'If I die, I want the world to remember I am someone who deserved to live'

Every single Palestinian in Gaza struggles every day to get enough food and water. We are in the middle of a famine, writes Reham Mahdi Al Jarrah
'If I die, I want the world to remember I am someone who deserved to live'

Reham Mahdi Al Jarrah : 'Even though I am physically and emotionally drained, I put my bag on my back and go to work to serve others and to let them know that we are here and we won't leave them alone even during these terrible times.' Photo: WAC Christian Aid

Bombardment and attacks are happening every single minute here in Gaza city. It's non-stop. We have forgotten what a normal day feels like without the constant ear-splitting sound of bombing all around us. Gaza has been turned into a land of rubble.

Israel’s planned takeover of Gaza city would mean a huge wave of mass displacement of people. I don't want myself and my parents to go through what my grandmother went through in 1948 when she was forced from Jaffa during the Nakba.

I don't want them to feel the same pain, misery and grief that I see in my grandmother's eyes when she thinks about going back to Jaffa someday. I don't want my family to live in the past with just memories and pictures of a home we can never return to again.

My family have now been displaced more times than I can count. When we were first forced to flee Gaza city in October 2023, we initially thought that we would be gone for two weeks, so each of us only took a small bag.

We spent a lot of time moving from one place to another before being able to return to Gaza city in January of this year. Our home was badly damaged, so right now we are living in the one room left in the whole house which was not completely destroyed.

Every single Palestinian in Gaza struggles every day to get enough food and water. We are in the middle of a famine. My family and my colleagues are barely able to eat one meal a day. 

My father has collapsed twice because for the last two months we have been surviving on just a small bowl of lentil soup a day. He suffers from low blood sugar, dizziness and weakness. My mother, my younger sister and I have all experienced hair loss due to malnutrition. 

Reham Mahdi Al Jarrah (right) works for Christian Aid’s local partner, Women’s Affairs Centre (WAC), 'a beacon of hope for women and girls and other vulnerable groups' in Gaza. Photo: WAC Christian Aid
Reham Mahdi Al Jarrah (right) works for Christian Aid’s local partner, Women’s Affairs Centre (WAC), 'a beacon of hope for women and girls and other vulnerable groups' in Gaza. Photo: WAC Christian Aid

As well as fatigue, we suffer headaches and physical pain. Whenever I smell food when I walk past a charity kitchen, I feel a pain inside me. I don't know if it's my stomach or my feelings, but it is a reminder of the pain of just having to survive.  

Before the war I was an English teacher, but now I work for Christian Aid’s local partner in Gaza, Women’s Affairs Centre (WAC). It is more than an institution; it is a lifeline. 

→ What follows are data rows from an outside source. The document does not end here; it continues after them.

(** * Book Review REST API

    A model of the two Express routers (books, reviews), of the Mongoose
    models they use and of the rating aggregate [updateBookRating], with
    the properties of the written specification stated over it.

    Layout: the embedding of the program comes first (JavaScript numbers,
    ObjectIds, the ISBN regular expression, documents, the collections and
    the Mongoose operations, the validators, the route handlers); lemmas
    and the properties follow. *)

From Stdlib Require Import ZArith NArith List Bool Lia String Ascii Permutation.
From Stdlib Require Import Floats.SpecFloat.
Import ListNotations.

Local Open Scope string_scope.
Local Open Scope list_scope.
Local Open Scope Z_scope.

(* ================================================================== *)
(** * JavaScript numbers *)
(* ================================================================== *)

(** A JavaScript Number is an IEEE 754 binary64 value: [spec_float] with
    53 bits of precision.  Integer-valued quantities that stay below 2^53
    (lengths, counters, sums of ratings, years) are carried as [Z]; they
    are converted with [ofZ] where the program divides them. *)
Module JSNumber.

Definition Number := spec_float.

Definition ofZ (z : Z) : Number := binary_normalize 53 1024 z 0 false.

(** The operator [/]. *)
Definition div (x y : Number) : Number := SFdiv 53 1024 x y.

Definition leb (x y : Number) : bool := SFleb x y.

(** The string produced by [x.toFixed(2)]: either decimal digits with
    two decimals, kept as a sign and a count of hundredths
    ([FixedDigits false 450] is "4.50"), or, for a value that is not
    finite or is at least 10^21, the string of the number itself. *)
Inductive FixedString :=
| FixedDigits (neg : bool) (hundredths : Z)
| FixedOther (x : Number).

(** [value >= 10^21] for the positive finite value [m * 2^e]. *)
Definition atLeast1e21 (m : positive) (e : Z) : bool :=
  if 0 <=? e then 10 ^ 21 <=? Z.pos m * 2 ^ e
  else 10 ^ 21 <=? Z.pos m / 2 ^ (- e).

(** [Number.prototype.toFixed] with 2 fraction digits: the integer [n]
    for which [n / 100 - x] is as close to zero as possible, the larger
    one when there are two. *)
Definition toFixed2 (x : Number) : FixedString :=
  match x with
  | S754_zero _ => FixedDigits false 0
  | S754_finite s m e =>
      if atLeast1e21 m e then FixedOther x
      else
        FixedDigits s
          (if 0 <=? e then 100 * Z.pos m * 2 ^ e
           else (200 * Z.pos m + 2 ^ (- e)) / 2 ^ (1 - e))
  | _ => FixedOther x
  end.

(** Mongoose casts a string given for a [Number] path with [Number(s)]:
    the binary64 value nearest to the decimal, which for [n / 100] is
    the correctly rounded quotient of the two integers. *)
Definition castNumber (s : FixedString) : Number :=
  match s with
  | FixedDigits neg n =>
      let q := div (ofZ n) (ofZ 100) in
      if neg then SFopp q else q
  | FixedOther x => x
  end.

(** [Math.ceil]. *)
Definition ceil (x : Number) : Number :=
  match x with
  | S754_finite s m e =>
      if 0 <=? e then x
      else if s
           then binary_normalize 53 1024 (- (Z.pos m / 2 ^ (- e))) 0 true
           else binary_normalize 53 1024 (- ((- Z.pos m) / 2 ^ (- e))) 0 false
  | _ => x
  end.

End JSNumber.

(* ================================================================== *)
(** * Strings *)
(* ================================================================== *)

Module Text.

(** White space removed by [trim].  The characters of the model are
    bytes: the texts are taken to be ASCII, for which the length in bytes
    is the length that JavaScript counts and the white space is the one
    below; the white space outside ASCII is not represented. *)
Definition isSpace (c : ascii) : bool :=
  let n := N_of_ascii c in
  (((9 <=? n) && (n <=? 13)) || (n =? 32))%N.

Fixpoint dropSpaces (l : list ascii) : list ascii :=
  match l with
  | c :: l' => if isSpace c then dropSpaces l' else l
  | [] => []
  end.

Definition trim (s : string) : string :=
  string_of_list_ascii
    (rev (dropSpaces (rev (dropSpaces (list_ascii_of_string s))))).

Definition len (s : string) : Z := Z.of_nat (String.length s).

Definition isEmpty (s : string) : bool :=
  match s with EmptyString => true | _ => false end.

End Text.

(* ================================================================== *)
(** * ObjectIds *)
(* ================================================================== *)

(** An ObjectId is a 96-bit value.  Requests carry it as a string of 24
    hexadecimal digits in either case; [toString] gives the lower-case
    digits. *)
Module ObjectId.

Definition t := N.

Definition hexDigit (c : ascii) : option N :=
  let n := N_of_ascii c in
  (if (48 <=? n) && (n <=? 57) then Some (n - 48)
   else if (97 <=? n) && (n <=? 102) then Some (n - 87)
   else if (65 <=? n) && (n <=? 70) then Some (n - 55)
   else None)%N.

Fixpoint parseHex (acc : N) (s : string) : option N :=
  match s with
  | EmptyString => Some acc
  | String c s' =>
      match hexDigit c with
      | Some d => parseHex (16 * acc + d)%N s'
      | None => None
      end
  end.

(** [x], [X], [h] or [H]: the second character of the prefix that the
    validator [isHexadecimal] lets a number start with. *)
Definition isRadixMark (c : ascii) : bool :=
  existsb (Ascii.eqb c) (list_ascii_of_string "xXhH").

(** The string without the prefix [0x] or [0h]. *)
Definition withoutPrefix (s : string) : string :=
  match s with
  | String c0 (String c1 rest) =>
      if Ascii.eqb c0 "0"%char && isRadixMark c1 then rest else s
  | _ => s
  end.

(** The validator [isHexadecimal]: [/^(0x|0h)?[0-9A-F]+$/i]. *)
Definition isHexadecimal (s : string) : bool :=
  match withoutPrefix s with
  | EmptyString => false
  | digits => match parseHex 0%N digits with Some _ => true | None => false end
  end.

(** The validator [isMongoId]: a hexadecimal string of length 24. *)
Definition isMongoId (s : string) : bool :=
  isHexadecimal s && (String.length s =? 24)%nat.

(** Mongoose's cast of a string to an ObjectId, for 24 hexadecimal digits;
    [None] is a CastError. *)
Definition cast (s : string) : option t :=
  if (String.length s =? 24)%nat then parseHex 0%N s else None.

Definition hexChar (d : N) : ascii :=
  ascii_of_N (if d <? 10 then 48 + d else 87 + d)%N.

Fixpoint toHex (k : nat) (n : N) (acc : string) : string :=
  match k with
  | O => acc
  | S k' => toHex k' (n / 16)%N (String (hexChar (n mod 16)%N) acc)
  end.

Definition toString (id : t) : string := toHex 24 id EmptyString.

End ObjectId.

(* ================================================================== *)
(** * Regular expressions *)
(* ================================================================== *)

(** The fragment of JavaScript regular expressions that the ISBN
    validator of the book schema is written in, with a backtracking
    matcher.  [RegExp.prototype.test] only asks whether a match exists, so
    the order in which alternatives are tried does not matter.  A
    repetition goes on only when its body has consumed input, as in
    JavaScript, so the length of the input bounds its iterations. *)
Module Regex.

Inductive t :=
| Eps
| Bol                      (* ^ *)
| Eol                      (* $ *)
| Chr (cls : ascii -> bool)
| Seq (r1 r2 : t)
| Alt (r1 r2 : t)
| Star (r : t)
| Look (r : t).            (* (?= r) *)

Definition Opt (r : t) : t := Alt r Eps.
Definition Plus (r : t) : t := Seq r (Star r).

Fixpoint Rep (n : nat) (r : t) : t :=
  match n with
  | O => Eps
  | S n' => Seq r (Rep n' r)
  end.

(** [r{lo,hi}] with [hi = lo + extra]. *)
Fixpoint RepUpTo (extra : nat) (r : t) : t :=
  match extra with
  | O => Eps
  | S n' => Opt (Seq r (RepUpTo n' r))
  end.
Lemma line_comment_needs_dash (p : option ascii) (c : ascii) (s : text) :
  c <> "-"%char -> match_at line_comment p (c :: s) = None.
Proof.
  intros N; unfold match_at, line_comment.
  cbn [seq lit str list_ascii_of_string fold_right run rest].
  replace (chr_eqb "-" c) with false; [reflexivity|].
  symmetry; apply chr_eqb_neq; congruence.
Qed.

Lemma block_comment_needs_slash (p : option ascii) (c : ascii) (s : text) :
  c <> "/"%char -> match_at block_comment p (c :: s) = None.
Proof.
  intros N; unfold match_at, block_comment.
  cbn [seq lit str list_ascii_of_string fold_right run rest].
  replace (chr_eqb "/" c) with false; [reflexivity|].
  symmetry; apply chr_eqb_neq; congruence.
Qed.

Lemma remove_comments_plain (s : text) :
  ~ In "-"%char s -> ~ In "/"%char s -> remove_comments s = s.
Proof.
  intros D S; unfold remove_comments, re_sub.
  rewrite (sub_from_none line_comment); [rewrite sub_from_none; auto|].
  - intros p c s' Hc; apply block_comment_needs_slash; congruence.
  - intros p c s' Hc; apply line_comment_needs_dash; congruence.
Qed.

Lemma space_not_in (c : ascii) (s : text) :
  is_space c = false -> forallb is_space s = true -> ~ In c s.
Proof.
  intros C W H; rewrite forallb_forall in W; rewrite (W _ H) in C.
  discriminate.
Qed.

Lemma blank_input_no_statements (s : text) :
  forallb is_space s = true -> extract_sql_statements s = [].
Proof.
  intros W; unfold extract_sql_statements.
  rewrite remove_comments_plain by (apply space_not_in; auto).
  assert (N : ~ In semicolon s) by (apply space_not_in; auto).
  destruct (scan_no_semicolon s N start) as [E1 E2].
  unfold finish, append_stripped; rewrite E1, E2; simpl.
  rewrite (strip_spaces s W); reflexivity.
Qed.

(** The loop of the splitter, which works on the text left by comment
    removal and tracks the open quote: a literal that opens outside a
    literal is
    appended whole to the current statement, its semicolons included,
    and no statement is emitted inside it; every statement returned is
    trimmed and non-empty; the text after the last separator is
    returned as the last statement when it is not blank; the statement
    [INSERT INTO t VALUES ('a;b');] comes back as one statement; blank
    input gives no statement. *)
Theorem extract_sql_statements_respects_literals :
  (forall (st : splitter) (q : ascii) (body : text),
      in_quote st = false -> is_quote q = true -> ~ In q body ->
      scan st (q :: body ++ [q])
        = Splitter (statements st)
                   (current_statement st ++ q :: body ++ [q]) false None)
  /\ (forall (s x : text),
         In x (extract_sql_statements s) -> strip x = x /\ x <> [])
  /\ (forall (s tail : text),
         in_quote (scan start s) = false ->
         ~ In semicolon tail -> strip tail <> [] ->
         finish (scan start (s ++ semicolon :: tail))
           = finish (scan start s) ++ [strip tail])
  /\ extract_sql_statements (str "INSERT INTO t VALUES ('a;b');")
       = [str "INSERT INTO t VALUES ('a;b')"]
  /\ (forall s : text,
         forallb is_space s = true -> extract_sql_statements s = []).
Proof.
  split; [exact scan_literal|].
  split.
  { intros s x Hx.
    assert (F : Forall trimmed (extract_sql_statements s)).
    { unfold extract_sql_statements, finish.
      apply append_stripped_trimmed, scan_trimmed; constructor. }
    rewrite Forall_forall in F; exact (F x Hx). }
  split; [exact scan_trailing|].
  split; [vm_compute; reflexivity | exact blank_input_no_statements].
Qed.

(** The five parts at concrete inputs: the literal ['x;y'] scanned after
    [a], the statements of a two-statement text, a tail without
    terminator, and a blank text. *)
Lemma extract_sql_statements_respects_literals_witness :
  scan (scan start (str "a")) (str "'x;y'")
    = Splitter [] (str "a'x;y'") false None
  /\ (strip (str "b") = str "b" /\ str "b" <> [])
  /\ finish (scan start (str "a" ++ semicolon :: str " b "))
     = finish (scan start (str "a")) ++ [strip (str " b ")]
  /\ extract_sql_statements (str "  ") = [].
Proof.
  destruct extract_sql_statements_respects_literals
    as [H1 [H2 [H3 [_ H5]]]].
  split; [|split; [|split]].
  - apply (H1 (scan start (str "a")) "'"%char (str "x;y")).
    + reflexivity.
    + reflexivity.
    + vm_compute; intuition discriminate.
  - apply (H2 (str "a; b")); vm_compute; auto.
  - apply (H3 (str "a") (str " b ")).
    + reflexivity.
    + vm_compute; intuition discriminate.
    + vm_compute; discriminate.
  - apply H5; reflexivity.
Defined.

(** C4.  Comments are removed before the literals are tracked, and
    the patterns that remove them do not know literals: a [--] inside
    a literal is taken for a comment and removed up to the end of the
    line, the closing quote with it.  In the two-line text
    [SELECT '--'] / [, 'a;b'] the quote left open is then closed by
    the one that opens ['a;b'], and the semicolon inside that literal
    separates: two statements are returned, the cut inside the
    literal.  With another literal in place of ['--'] the same text
    is one statement. *)
Theorem extract_sql_statements_splits_inside_literal :
  remove_comments (str "SELECT '--'" ++ [newline] ++ str ", 'a;b'")
    = str "SELECT ' " ++ [newline] ++ str ", 'a;b'"
  /\ extract_sql_statements
       (str "SELECT '--'" ++ [newline] ++ str ", 'a;b'")
     = [str "SELECT ' " ++ [newline] ++ str ", 'a"; str "b'"]
  /\ extract_sql_statements
       (str "SELECT 'xx'" ++ [newline] ++ str ", 'a;b'")
     = [str "SELECT 'xx'" ++ [newline] ++ str ", 'a;b'"].
Proof.
  repeat split; vm_compute; reflexivity.
Qed.

End SplitterFacts.

(** ** Dictionaries *)

Section DictFacts.

Context {V : Type}.

Lemma getitem_setitem_same (k : text) (v : V) (d : dict V) :
  getitem k (setitem k v d) = Some v.
Proof.
  induction d as [|[k' v'] d IH]; simpl.
  - rewrite text_eqb_refl; reflexivity.
  - destruct (text_eqb k k') eqn:E; simpl; rewrite E; auto.
Qed.

Lemma getitem_setitem_other (k k' : text) (v : V) (d : dict V) :
  k <> k' -> getitem k (setitem k' v d) = getitem k d.
Proof.
  intros N; induction d as [|[k0 v0] d IH]; simpl.
  - replace (text_eqb k k') with false; [reflexivity|].
    symmetry; apply text_eqb_neq; exact N.
  - destruct (text_eqb k' k0) eqn:E; simpl.
    + apply text_eqb_eq in E; subst k0.
      replace (text_eqb k k') with false; [reflexivity|].
      symmetry; apply text_eqb_neq; exact N.
    + rewrite IH; reflexivity.
Qed.

Lemma mem_true (k : text) (d : dict V) :
  mem k d = true <-> exists v, getitem k d = Some v.
Proof.
  unfold mem; destruct (getitem k d); split; eauto; try discriminate.
  intros [v H]; discriminate.
Qed.

Lemma getitem_in_keys (k : text) (d : dict V) (v : V) :
  getitem k d = Some v -> In k (keys d).
Proof.
  induction d as [|[k' v'] d IH]; simpl; [discriminate|].
  destruct (text_eqb k k') eqn:E.
  - apply text_eqb_eq in E; auto.
  - auto.
Qed.

Lemma getitem_fresh (k : text) (d : dict V) :
  ~ In k (keys d) -> getitem k d = None.
Proof.
  intros N; destruct (getitem k d) eqn:E; [|reflexivity].
  exfalso; exact (N (getitem_in_keys k d v E)).
Qed.

Lemma in_keys_getitem (k : text) (d : dict V) :
  In k (keys d) -> exists v, getitem k d = Some v.
Proof.
  induction d as [|[k' v'] d IH]; simpl; [tauto|].
  intros H; destruct (text_eqb k k') eqn:E; [eauto|].
  destruct H as [H|H]; [|auto].
  apply text_eqb_neq in E; congruence.
Qed.

End DictFacts.

(** ** INSERT ... SELECT: mapping by position (analyzer.py) *)

Section PositionFacts.

Variable ms : store.
Variable target_table : text.
Variable source_tables : list text.

Local Abbreviation write := (write ms target_table source_tables).

Lemma target_key_inj (a b : text) :
  target_key target_table a = target_key target_table b -> a = b.
Proof.
  unfold target_key; intros H.
  apply app_inv_head in H; apply app_inv_head in H; exact H.
Qed.

Lemma skipn_nth_some {A} (l : list A) (i : nat) (x : A) :
  nth_error l i = Some x -> skipn i l = x :: skipn (S i) l.
Proof.
  revert i; induction l as [|y l IH]; intros [|i]; simpl;
    try discriminate.
  - intros H; inversion H; reflexivity.
  - intros H; rewrite (IH i H); reflexivity.
Qed.

Lemma skipn_nth_none {A} (l : list A) (i : nat) :
  nth_error l i = None -> skipn i l = [].
Proof.
  intros H; apply skipn_all2, nth_error_None, H.
Qed.

(** The index loop writes exactly the pairs of the two lists, up to the
    end of the shorter one. *)
Lemma map_by_position_combine (tcols scols : list text) :
  forall (i : nat) (m : mapping),
    map_by_position ms target_table source_tables i tcols scols m
      = fold_left write (combine tcols (skipn i scols)) m.
Proof.
  induction tcols as [|t tcols IH]; intros i m; simpl; [reflexivity|].
  rewrite IH. destruct (nth_error scols i) as [s|] eqn:E.
  - rewrite (skipn_nth_some scols i s E); reflexivity.
  - rewrite (skipn_nth_none scols i E).
    rewrite (skipn_all2 scols) by (apply nth_error_None in E; lia).
    destruct tcols; reflexivity.
Qed.

Lemma fold_write_untouched (l : list (text * text)) (t : text) :
  (forall e, In e l -> fst e <> t) ->
  forall m, getitem (target_key target_table t) (fold_left write l m)
            = getitem (target_key target_table t) m.
Proof.
  induction l as [|e l IH]; intros N m; simpl; [reflexivity|].
  rewrite IH by (intros; apply N; right; assumption).
  unfold write; apply getitem_setitem_other.
  intros H; apply target_key_inj in H.
  apply (N e (or_introl eq_refl)); congruence.
Qed.

Lemma fold_write_last (l1 l2 : list (text * text)) (t s : text) :
  (forall e, In e l2 -> fst e <> t) ->
  forall m, getitem (target_key target_table t)
                    (fold_left write (l1 ++ (t, s) :: l2) m)
            = Some [_extract_column_source ms s source_tables].
Proof.
  intros N m; rewrite fold_left_app; simpl.
  rewrite (fold_write_untouched l2 t N).
  unfold write; simpl; apply getitem_setitem_same.
Qed.

Lemma nth_error_combine (tcols scols : list text) :
  forall i t s,
    nth_error (combine tcols scols) i = Some (t, s) <->
    nth_error tcols i = Some t /\ nth_error scols i = Some s.
Proof.
  revert scols; induction tcols as [|t0 tcols IH];
    intros [|s0 scols] [|i] t s; simpl;
    try (split; [discriminate | intros [? ?]; discriminate]).
  - split; [intros H; inversion H; auto | intros [H1 H2]; congruence].
  - apply IH.
Qed.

It is a beacon of hope for women and girls and other vulnerable groups here in Gaza providing protection, legal aid and the psychological support to try and help people cope with trauma and stress.

My colleagues and I work around the clock, often under bombardment, to support women and girls in Gaza. Even though I am physically and emotionally drained, I put my bag on my back and go to work to serve others and to let them know that we are here and we won't leave them alone even during these terrible times. 

These women rely on us, and while most of our staff have lost close relatives, their homes and everything in them, we cannot turn our backs on them.

What really hurts me is when I hear in the media that people in Gaza are admired for our ‘resilience’. Please don't turn us into examples and lessons in resilience. 

We are more than just numbers; we're people with dreams and ambitions. We are capable of doing and achieving amazing things. We are doctors, we are engineers, we are poets, we are artists.  

The world has seen the pictures and the videos on social media of Palestinians being starved and killed and our homes being demolished. If that has not been enough, then what can I say to convince the international community that people in Gaza are being murdered every single day? 

Perhaps all I can say is that this is the last chance for them to act. History will not forget and will not forgive those who were complicit and those who failed to stop this killing machine. To stop the starving of children. To stop this genocide.

We feel like all of our names are on a list, and each day Israel deletes a couple hundred names off that list. Maybe one day our name will come up and be deleted too.

If I die, I want the world to remember that I used to be a loving human being. I used to be a dreamer. I used to be someone who really deserved to live.  

  • Reham Mahdi Al Jarrah is communications co-ordinator with Christian Aid’s partner in Gaza, Women’s Affairs Centre (WAC). She is writing from Gaza city.